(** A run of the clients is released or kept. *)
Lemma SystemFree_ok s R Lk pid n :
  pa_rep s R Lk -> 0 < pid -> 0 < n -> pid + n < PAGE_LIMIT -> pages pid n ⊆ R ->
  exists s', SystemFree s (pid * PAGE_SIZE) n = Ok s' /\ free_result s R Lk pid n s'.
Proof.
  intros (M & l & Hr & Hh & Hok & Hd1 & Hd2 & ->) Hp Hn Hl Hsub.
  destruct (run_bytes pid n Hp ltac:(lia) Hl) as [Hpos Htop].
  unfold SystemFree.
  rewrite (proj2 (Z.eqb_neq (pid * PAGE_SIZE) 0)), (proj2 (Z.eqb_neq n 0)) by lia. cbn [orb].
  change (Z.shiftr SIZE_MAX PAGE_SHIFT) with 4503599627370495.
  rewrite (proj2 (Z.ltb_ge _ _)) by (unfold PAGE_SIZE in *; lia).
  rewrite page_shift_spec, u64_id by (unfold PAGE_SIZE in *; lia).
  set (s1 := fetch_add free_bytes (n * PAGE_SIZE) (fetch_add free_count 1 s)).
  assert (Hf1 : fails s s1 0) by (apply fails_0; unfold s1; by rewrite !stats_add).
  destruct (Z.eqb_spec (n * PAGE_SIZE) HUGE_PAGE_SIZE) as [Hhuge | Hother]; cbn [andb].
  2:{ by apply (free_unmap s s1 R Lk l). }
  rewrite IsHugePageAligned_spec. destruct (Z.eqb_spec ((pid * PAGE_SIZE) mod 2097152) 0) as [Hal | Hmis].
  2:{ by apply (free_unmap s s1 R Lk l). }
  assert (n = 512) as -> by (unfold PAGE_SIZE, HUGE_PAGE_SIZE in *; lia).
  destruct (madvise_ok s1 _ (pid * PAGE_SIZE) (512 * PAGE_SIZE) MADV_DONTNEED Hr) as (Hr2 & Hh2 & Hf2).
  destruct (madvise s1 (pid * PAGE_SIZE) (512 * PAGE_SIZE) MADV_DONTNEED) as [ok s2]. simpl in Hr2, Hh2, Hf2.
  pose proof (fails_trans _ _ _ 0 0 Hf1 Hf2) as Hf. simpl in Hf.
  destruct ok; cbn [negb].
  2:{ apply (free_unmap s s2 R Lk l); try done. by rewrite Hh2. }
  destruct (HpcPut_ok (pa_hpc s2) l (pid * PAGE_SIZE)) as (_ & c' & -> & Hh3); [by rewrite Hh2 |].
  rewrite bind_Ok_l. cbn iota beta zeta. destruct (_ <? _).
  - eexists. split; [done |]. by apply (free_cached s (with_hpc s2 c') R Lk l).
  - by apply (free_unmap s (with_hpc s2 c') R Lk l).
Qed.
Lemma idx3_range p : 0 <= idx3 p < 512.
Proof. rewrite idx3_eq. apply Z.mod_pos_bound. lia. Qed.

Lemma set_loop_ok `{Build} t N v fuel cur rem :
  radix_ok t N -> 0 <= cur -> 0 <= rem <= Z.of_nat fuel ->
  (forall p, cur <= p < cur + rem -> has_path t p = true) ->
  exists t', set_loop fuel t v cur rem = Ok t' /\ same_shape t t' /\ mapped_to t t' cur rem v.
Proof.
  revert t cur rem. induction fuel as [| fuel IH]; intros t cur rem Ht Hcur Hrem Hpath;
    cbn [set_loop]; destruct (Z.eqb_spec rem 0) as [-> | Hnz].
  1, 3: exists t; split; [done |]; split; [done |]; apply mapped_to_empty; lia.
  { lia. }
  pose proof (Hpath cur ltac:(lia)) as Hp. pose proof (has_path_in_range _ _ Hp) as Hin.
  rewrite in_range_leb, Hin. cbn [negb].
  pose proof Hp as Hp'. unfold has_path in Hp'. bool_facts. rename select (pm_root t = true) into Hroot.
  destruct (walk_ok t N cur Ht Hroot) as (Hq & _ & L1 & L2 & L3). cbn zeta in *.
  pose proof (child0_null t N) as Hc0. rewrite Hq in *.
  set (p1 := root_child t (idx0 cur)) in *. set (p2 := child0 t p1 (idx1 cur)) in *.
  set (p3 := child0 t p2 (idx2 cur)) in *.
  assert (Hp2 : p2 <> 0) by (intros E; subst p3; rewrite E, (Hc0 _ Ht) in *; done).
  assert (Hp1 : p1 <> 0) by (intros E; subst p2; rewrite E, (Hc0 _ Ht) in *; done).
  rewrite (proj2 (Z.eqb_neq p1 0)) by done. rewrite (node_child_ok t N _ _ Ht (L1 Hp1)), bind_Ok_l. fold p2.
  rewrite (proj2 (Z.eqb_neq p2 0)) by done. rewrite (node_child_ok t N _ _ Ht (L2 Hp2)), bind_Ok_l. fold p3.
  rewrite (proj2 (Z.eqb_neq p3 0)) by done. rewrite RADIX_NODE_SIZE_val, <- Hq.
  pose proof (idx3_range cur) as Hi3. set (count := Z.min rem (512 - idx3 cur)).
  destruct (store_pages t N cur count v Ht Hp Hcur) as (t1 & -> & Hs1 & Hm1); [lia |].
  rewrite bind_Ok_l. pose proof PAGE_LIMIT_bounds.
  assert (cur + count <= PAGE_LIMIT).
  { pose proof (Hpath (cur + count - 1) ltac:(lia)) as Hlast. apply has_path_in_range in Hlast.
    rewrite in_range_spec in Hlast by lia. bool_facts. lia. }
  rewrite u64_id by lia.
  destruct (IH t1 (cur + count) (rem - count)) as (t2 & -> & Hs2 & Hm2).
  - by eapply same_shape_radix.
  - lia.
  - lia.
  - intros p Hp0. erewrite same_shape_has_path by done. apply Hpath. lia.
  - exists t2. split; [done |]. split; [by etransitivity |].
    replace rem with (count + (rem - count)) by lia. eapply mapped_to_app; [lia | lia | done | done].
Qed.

**The task:** Output the full listing without altering anything.

**Task result:**
(** A run of the clients is released or kept. *)
Lemma SystemFree_ok s R Lk pid n :
  pa_rep s R Lk -> 0 < pid -> 0 < n -> pid + n < PAGE_LIMIT -> pages pid n ⊆ R ->
  exists s', SystemFree s (pid * PAGE_SIZE) n = Ok s' /\ free_result s R Lk pid n s'.
Proof.
  intros (M & l & Hr & Hh & Hok & Hd1 & Hd2 & ->) Hp Hn Hl Hsub.
  destruct (run_bytes pid n Hp ltac:(lia) Hl) as [Hpos Htop].
  unfold SystemFree.
  rewrite (proj2 (Z.eqb_neq (pid * PAGE_SIZE) 0)), (proj2 (Z.eqb_neq n 0)) by lia. cbn [orb].
  change (Z.shiftr SIZE_MAX PAGE_SHIFT) with 4503599627370495.
  rewrite (proj2 (Z.ltb_ge _ _)) by (unfold PAGE_SIZE in *; lia).
  rewrite page_shift_spec, u64_id by (unfold PAGE_SIZE in *; lia).
  set (s1 := fetch_add free_bytes (n * PAGE_SIZE) (fetch_add free_count 1 s)).
  assert (Hf1 : fails s s1 0) by (apply fails_0; unfold s1; by rewrite !stats_add).
  destruct (Z.eqb_spec (n * PAGE_SIZE) HUGE_PAGE_SIZE) as [Hhuge | Hother]; cbn [andb].
  2:{ by apply (free_unmap s s1 R Lk l). }
  rewrite IsHugePageAligned_spec. destruct (Z.eqb_spec ((pid * PAGE_SIZE) mod 2097152) 0) as [Hal | Hmis].
  2:{ by apply (free_unmap s s1 R Lk l). }
  assert (n = 512) as -> by (unfold PAGE_SIZE, HUGE_PAGE_SIZE in *; lia).
  destruct (madvise_ok s1 _ (pid * PAGE_SIZE) (512 * PAGE_SIZE) MADV_DONTNEED Hr) as (Hr2 & Hh2 & Hf2).
  destruct (madvise s1 (pid * PAGE_SIZE) (512 * PAGE_SIZE) MADV_DONTNEED) as [ok s2]. simpl in Hr2, Hh2, Hf2.
  pose proof (fails_trans _ _ _ 0 0 Hf1 Hf2) as Hf. simpl in Hf.
  destruct ok; cbn [negb].
  2:{ apply (free_unmap s s2 R Lk l); try done. by rewrite Hh2. }
  destruct (HpcPut_ok (pa_hpc s2) l (pid * PAGE_SIZE)) as (_ & c' & -> & Hh3); [by rewrite Hh2 |].
  rewrite bind_Ok_l. cbn iota beta zeta. destruct (_ <? _).
  - eexists. split; [done |]. by apply (free_cached s (with_hpc s2 c') R Lk l).
  - by apply (free_unmap s (with_hpc s2 c') R Lk l).
Qed.
Lemma idx3_range p : 0 <= idx3 p < 512.
Proof. rewrite idx3_eq. apply Z.mod_pos_bound. lia. Qed.

Lemma set_loop_ok `{Build} t N v fuel cur rem :
  radix_ok t N -> 0 <= cur -> 0 <= rem <= Z.of_nat fuel ->
  (forall p, cur <= p < cur + rem -> has_path t p = true) ->
  exists t', set_loop fuel t v cur rem = Ok t' /\ same_shape t t' /\ mapped_to t t' cur rem v.
Proof.
  revert t cur rem. induction fuel as [| fuel IH]; intros t cur rem Ht Hcur Hrem Hpath;
    cbn [set_loop]; destruct (Z.eqb_spec rem 0) as [-> | Hnz].
  1, 3: exists t; split; [done |]; split; [done |]; apply mapped_to_empty; lia.
  { lia. }
  pose proof (Hpath cur ltac:(lia)) as Hp. pose proof (has_path_in_range _ _ Hp) as Hin.
  rewrite in_range_leb, Hin. cbn [negb].
  pose proof Hp as Hp'. unfold has_path in Hp'. bool_facts. rename select (pm_root t = true) into Hroot.
  destruct (walk_ok t N cur Ht Hroot) as (Hq & _ & L1 & L2 & L3). cbn zeta in *.
  pose proof (child0_null t N) as Hc0. rewrite Hq in *.
  set (p1 := root_child t (idx0 cur)) in *. set (p2 := child0 t p1 (idx1 cur)) in *.
  set (p3 := child0 t p2 (idx2 cur)) in *.
  assert (Hp2 : p2 <> 0) by (intros E; subst p3; rewrite E, (Hc0 _ Ht) in *; done).
  assert (Hp1 : p1 <> 0) by (intros E; subst p2; rewrite E, (Hc0 _ Ht) in *; done).
  rewrite (proj2 (Z.eqb_neq p1 0)) by done. rewrite (node_child_ok t N _ _ Ht (L1 Hp1)), bind_Ok_l. fold p2.
  rewrite (proj2 (Z.eqb_neq p2 0)) by done. rewrite (node_child_ok t N _ _ Ht (L2 Hp2)), bind_Ok_l. fold p3.
  rewrite (proj2 (Z.eqb_neq p3 0)) by done. rewrite RADIX_NODE_SIZE_val, <- Hq.
  pose proof (idx3_range cur) as Hi3. set (count := Z.min rem (512 - idx3 cur)).
  destruct (store_pages t N cur count v Ht Hp Hcur) as (t1 & -> & Hs1 & Hm1); [lia |].
  rewrite bind_Ok_l. pose proof PAGE_LIMIT_bounds.
  assert (cur + count <= PAGE_LIMIT).
  { pose proof (Hpath (cur + count - 1) ltac:(lia)) as Hlast. apply has_path_in_range in Hlast.
    rewrite in_range_spec in Hlast by lia. bool_facts. lia. }
  rewrite u64_id by lia.
  destruct (IH t1 (cur + count) (rem - count)) as (t2 & -> & Hs2 & Hm2).
  - by eapply same_shape_radix.
  - lia.
  - lia.
  - intros p Hp0. erewrite same_shape_has_path by done. apply Hpath. lia.
  - exists t2. split; [done |]. split; [by etransitivity |].
    replace rem with (count + (rem - count)) by lia. eapply mapped_to_app; [lia | lia | done | done].
Qed.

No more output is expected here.